Lemma JobUnits_answers_witness :
  (exists (listed : list batchv1.Job) units w',
      JobUnits (deps := sample_deps resolver_ok) sample_job world_runs
        = (Ok units, w') /\
      map provision.ID units = ["run-a"; "run-b"; "run-c"] /\
      length listed = 3%nat) /\
  (JobUnits (deps := sample_deps resolver_ok) sample_job world_mailer).1 = Ok [].
Proof.
  split.
  - destruct (JobUnits_answers (H := sample_deps resolver_ok)
                sample_job sample_client world_runs eq_refl
                (fun calls c => eq_refl))
      as (listed & units & w' & Hrun & _ & Hids & _ & _).
    exists listed, units, w'. split; [exact Hrun |].
    assert (Hu : (JobUnits (deps := sample_deps resolver_ok) sample_job world_runs).1
                 = Ok units) by now rewrite Hrun.
    vm_compute in Hu. injection Hu as <-.
    split; [reflexivity |].
    apply (f_equal (@length string)) in Hids. rewrite !length_map in Hids.
    symmetry. exact Hids.
  - destruct (JobUnits_answers (H := sample_deps resolver_ok)
                sample_job sample_client world_mailer eq_refl
                (fun calls c => eq_refl))
      as (listed & units & w' & Hrun & Hlisted & _ & _ & Hempty).
    rewrite Hrun. cbn [fst]. f_equal. apply Hempty.
    destruct listed as [| j rest]; [reflexivity |].
    destruct (proj1 (Hlisted j) (or_introl eq_refl)) as [Hin _].
    vm_compute in Hin. contradiction.
Defined.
----
- Assigned task -
Please copy exactly the lines from the one that contains "now rewrite Hrun." up to and including the final line of the listing above.

- Answer below -
                 = Ok units) by now rewrite Hrun.
    vm_compute in Hu. injection Hu as <-.
    split; [reflexivity |].
    apply (f_equal (@length string)) in Hids. rewrite !length_map in Hids.
    symmetry. exact Hids.
  - destruct (JobUnits_answers (H := sample_deps resolver_ok)
                sample_job sample_client world_mailer eq_refl
                (fun calls c => eq_refl))
      as (listed & units & w' & Hrun & Hlisted & _ & _ & Hempty).
    rewrite Hrun. cbn [fst]. f_equal. apply Hempty.
    destruct listed as [| j rest]; [reflexivity |].
    destruct (proj1 (Hlisted j) (or_introl eq_refl)) as [Hin _].
    vm_compute in Hin. contradiction.
Defined.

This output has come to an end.